Mais ma tante ne dansait pas sur ces notes-là...
— Quand on a des atouts, on les utilise. Un homme fort montre ses muscles, un savant révèle sa science et une belle femme...
— Ses seins, je sais... (Tamara pouffa de rire).
Cela me rappela que Krys était sans doute le mieux placé pour en juger. À part sous une armure, une seule fois, je ne lui étais apparue qu'en sous-vêtements. Le pauvre ! La seule chose qu'il ait vue de moi... Avec lui, rien ne me gênait. Il avait agi naturellement, comme tout médecin l'aurait fait. Je ne pensais pas l'avoir laissé indifférent. Pour autant, jamais un compliment ne sortit de sa bouche. Sa condition ne lui permettait pas d'espérer et, sans doute, le savait-il. Ou peut-être attendait-il de mieux me connaître ? C'était un homme réfléchi, il ne se laissait guider ni par ses émotions, ni par ses désirs.

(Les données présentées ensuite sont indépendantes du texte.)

(** * Ladybug: EPW weather files, data types and legends

    A shallow embedding of [ladybug/datatype/base.py], [ladybug/legend.py],
    [ladybug/graphic.py] and [ladybug/epw.py], and the properties of the
    specification that are settled on it.

    Conventions of the embedding:
    - a Python function that can raise returns a [result]; a method that
      mutates [self] is a state transformer that also returns the object
      as it is left when the exception escapes;
    - Python numbers are [num]: an [int] is a [Z], a [float] is idealised
      as the rational it denotes; where a result depends on the rounding
      of floats (the numbers of a legend) the code is also embedded in
      binary64 arithmetic ([binary64], [legend_binary64]);
    - a [dict] is a [gmap]; objects that are shared by reference live in
      an explicit store. *)

From Stdlib Require Import ZArith QArith Qabs String Ascii List Lia.
From Stdlib Require Import DecimalString SpecFloat.
From stdpp Require Import base option gmap strings list sorting.

Local Open Scope Z_scope.
Local Open Scope string_scope.
Local Open Scope list_scope.

(** ** Python exceptions and results *)

Module Py.
(** * Wirefish: ICMP codec, socket helpers and traceroute engine

    A shallow embedding of [src/tracer/icmp.c], of the traceroute engine
    ([tracer_run], [tracer_append]) and of the socket helpers of [net.c]
    ([net_resolve], [net_tcp_connect], [net_set_ttl], [net_icmp_raw_socket]),
    then of [timeutil.c], of [log.c] and of the rolling window and the
    sample series of [monitor.c], followed by the properties established
    about them.

    Conventions.
    - Memory is a [list byte]; a C pointer that may be [NULL] is an [option].
    - C integers are [Z]; every conversion that can lose bits is written out
      ([uint16], [uint32], [int_of_long]).
    - The kernel and the C library are an explicit environment: each system
      call reads its result from a record, so that the functions are total
      and executable. *)

From Stdlib Require Import String.
From Stdlib Require Import ZArith List Bool Lia.
From Stdlib Require Import Strings.Byte.
Import ListNotations.

Local Open Scope Z_scope.

(* ================================================================= *)
(** ** Bytes, machine words and byte order *)

(** Byte order of the host executing the code.  [icmp_checksum] reads the
    buffer through a [uint16_t *], hence in host order, whereas the
    identifier and the sequence number go through [htons]. *)
Inductive byte_order : Set :=
| LittleEndian
| BigEndian.

Definition Z_of_byte (b : byte) : Z := Z.of_N (Byte.to_N b).

Definition byte_of_Z (z : Z) : byte :=
  match Byte.of_N (Z.to_N (z mod 256)) with
  | Some b => b
  | None => x00
  end.

(** Conversions to the fixed-width unsigned types. *)
Definition uint16 (z : Z) : Z := z mod 65536.
Definition uint32 (z : Z) : Z := z mod 4294967296.

(** [(int)] applied to a [long]: two's complement truncation to 32 bits. *)
Definition int_of_long (z : Z) : Z :=
  (z + 2147483648) mod 4294967296 - 2147483648.

(** The 16-bit value denoted by two adjacent bytes read through a
    [uint16_t *] on a host of order [o]. *)
Definition word16 (o : byte_order) (b0 b1 : byte) : Z :=
  match o with
  | LittleEndian => Z_of_byte b0 + 256 * Z_of_byte b1
  | BigEndian => 256 * Z_of_byte b0 + Z_of_byte b1
  end.

(** The two bytes a host of order [o] stores for the 16-bit value [v]. *)
Definition bytes16 (o : byte_order) (v : Z) : list byte :=
  match o with
  | LittleEndian => [byte_of_Z v; byte_of_Z (v / 256)]
  | BigEndian => [byte_of_Z (v / 256); byte_of_Z v]
  end.

(** [htons]: host to network (big-endian) order. *)
Definition htons (o : byte_order) (v : Z) : Z :=
  match o with
  | LittleEndian => 256 * (v mod 256) + (v / 256) mod 256
  | BigEndian => v
  end.

(** Overwrite [length src] bytes of [buf] from offset [off] on
    ([memset], [memcpy] and scalar stores all go through it). *)
Definition write_bytes (buf : list byte) (off : nat) (src : list byte)
  : list byte :=
  firstn off buf ++ src ++ skipn (off + length src) buf.

Definition store16 (o : byte_order) (buf : list byte) (off : nat) (v : Z)
  : list byte :=
  write_bytes buf off (bytes16 o v).

Definition load8 (buf : list byte) (off : nat) : Z :=
  Z_of_byte (nth off buf x00).

Definition load16 (o : byte_order) (buf : list byte) (off : nat) : Z :=
  word16 o (nth off buf x00) (nth (S off) buf x00).

(* ================================================================= *)
(** ** icmp.c *)

Module Icmp.

(** Constants of [<netinet/ip_icmp.h>] and [<netinet/ip.h>]. *)
Definition ICMP_ECHO : Z := 8.
Definition ICMP_ECHOREPLY : Z := 0.
Definition sizeof_icmphdr : nat := 8.
Definition sizeof_iphdr : nat := 20.

(** The first loop and the odd-byte step of [icmp_checksum]: [sum] is a
    [uint32_t], so every addition wraps modulo 2^32.  The leftover byte is
    stored in the first byte of a zeroed [uint16_t]. *)
Fixpoint sum_words (o : byte_order) (data : list byte) (sum : Z) : Z :=
  match data with
  | b0 :: b1 :: rest => sum_words o rest (uint32 (sum + word16 o b0 b1))
  | [b] => uint32 (sum + word16 o b x00)
  | [] => sum
  end.

(** One pass of [while (sum >> 16) sum = (sum & 0xFFFF) + (sum >> 16);]. *)
Definition fold_step (sum : Z) : Z :=
  uint32 (Z.land sum 65535 + Z.shiftr sum 16).

(** The folding loop, with a bound on the number of passes. *)
Fixpoint fold_carries (fuel : nat) (sum : Z) : Z :=
  match fuel with
  | O => sum
  | S fuel' =>
      if Z.shiftr sum 16 =? 0 then sum
      else fold_carries fuel' (fold_step sum)
  end.

(** A 32-bit sum needs at most two passes ([fold_carries_done] below);
    the bound used is the width of the accumulator. *)
Definition fold_fuel : nat := 32.

(** [uint16_t icmp_checksum(const void *buf, size_t len)] *)
Definition icmp_checksum (o : byte_order) (buf : list byte) (len : nat) : Z :=
  let sum := sum_words o (firstn len buf) 0 in
  let sum := fold_carries fold_fuel sum in
  uint16 (uint32 (Z.lnot sum)).

(** [int icmp_build_echo(uint16_t id, uint16_t seq, const void *payload,
                         size_t payload_len, unsigned char *out,
                         size_t *out_len)]

    [out] is the content of the caller's buffer before the call ([None] for
    a null pointer) and [out_len] the content of [*out_len].  The result is
    the return value and the two objects after the call.  The arguments
    [id] and [seq] are converted to [uint16_t] on entry. *)
Definition icmp_build_echo (o : byte_order) (id seq : Z)
    (payload : option (list byte)) (payload_len : nat)
    (out : option (list byte)) (out_len : option nat)
  : Z * option (list byte) * option nat :=
  match out, out_len with
  | Some buf, Some _ =>
      let id := uint16 id in
      let seq := uint16 seq in
      let total_len := (sizeof_icmphdr + payload_len)%nat in
      (* memset(hdr, 0, sizeof *hdr) *)
      let buf := write_bytes buf 0 (repeat x00 sizeof_icmphdr) in
      (* hdr->type = ICMP_ECHO; hdr->code = 0 *)
      let buf := write_bytes buf 0 [byte_of_Z ICMP_ECHO] in
      let buf := write_bytes buf 1 [byte_of_Z 0] in
      (* hdr->un.echo.id = htons(id); hdr->un.echo.sequence = htons(seq) *)
      let buf := store16 o buf 4 (htons o id) in
      let buf := store16 o buf 6 (htons o seq) in
      (* memcpy(out + sizeof(struct icmphdr), payload, payload_len) *)
      let buf :=
        match payload with
        | Some p =>
            if (0 <? payload_len)%nat
            then write_bytes buf sizeof_icmphdr (firstn payload_len p)
            else buf
        | None => buf
        end in
      (* hdr->checksum = 0; hdr->checksum = icmp_checksum(out, total_len) *)
      let buf := store16 o buf 2 0 in
      let buf := store16 o buf 2 (icmp_checksum o buf total_len) in
      (0, Some buf, Some total_len)
  | _, _ => (-1, out, out_len)
  end.

(** [int icmp_parse_response(const void *packet, size_t len,
                             const char *expected_ip, int *out_type)]

    [out_type] is the content of [*out_type] before the call ([None] for a
    null pointer); the result is the return value and [*out_type] after the
    call.  [iph->ihl] is the low nibble of the first byte of the buffer. *)
Definition icmp_parse_response (packet : option (list byte)) (len : nat)
    (expected_ip : string) (out_type : option Z) : Z * option Z :=
  match packet, out_type with
  | Some buf, Some _ =>
      if (len <? sizeof_iphdr)%nat then (-1, Some (-1))
      else
        let ihl := Z.land (load8 buf 0) 15 in
        let iphdr_len := Z.to_nat (ihl * 4) in
        if (len <? iphdr_len + sizeof_icmphdr)%nat then (-1, Some (-1))
        else (0, Some (load8 buf iphdr_len))
  | _, _ => (-1, out_type)
  end.

End Icmp.

(* ================================================================= *)
(** ** The operating system as seen by the code *)

(** An address as filled in by the resolver ([struct sockaddr_storage]
    together with its length). *)
Definition sockaddr : Set := list byte.

Definition nl : string := String (Ascii.ascii_of_nat 10) EmptyString.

Tante Hélène me regarda en continuant d'ajuster ma robe. « La prochaine fois, tu pourras utiliser le terme poitrine, plus convenable. » Sa tâche terminée, elle fit demi-tour et inspecta l'appartement. « Pas question de recevoir ces gentilshommes dans ta chambre. La pièce attenante me semble appropriée. Oui c'est cela, tu seras bien ici. C'est grand, spacieux. Parfait, tout est parfait. »
C'était parfait...
Jerry
J'étais étendue sur le divan, le corps légèrement incliné pour faciliter l'échange. Un jeu d'échec trônait sur la petite table. Si la conversation manquait d'intérêt, il serait facile de la déplacer pour affronter le prétendant du jour. Le buffet regorgeait de boissons diverses, de petits fours et d'apéritifs. J'y avais fait ajouter des fruits frais et secs afin d'éviter de m'empâter.
Jerry n'était pas méchant. Un peu chétif. Timide. Il se demandait comment procéder et tournait autour de chaque meuble et objet de la pièce en faisant mine de s'y intéresser. Je décidai de prendre les choses en main.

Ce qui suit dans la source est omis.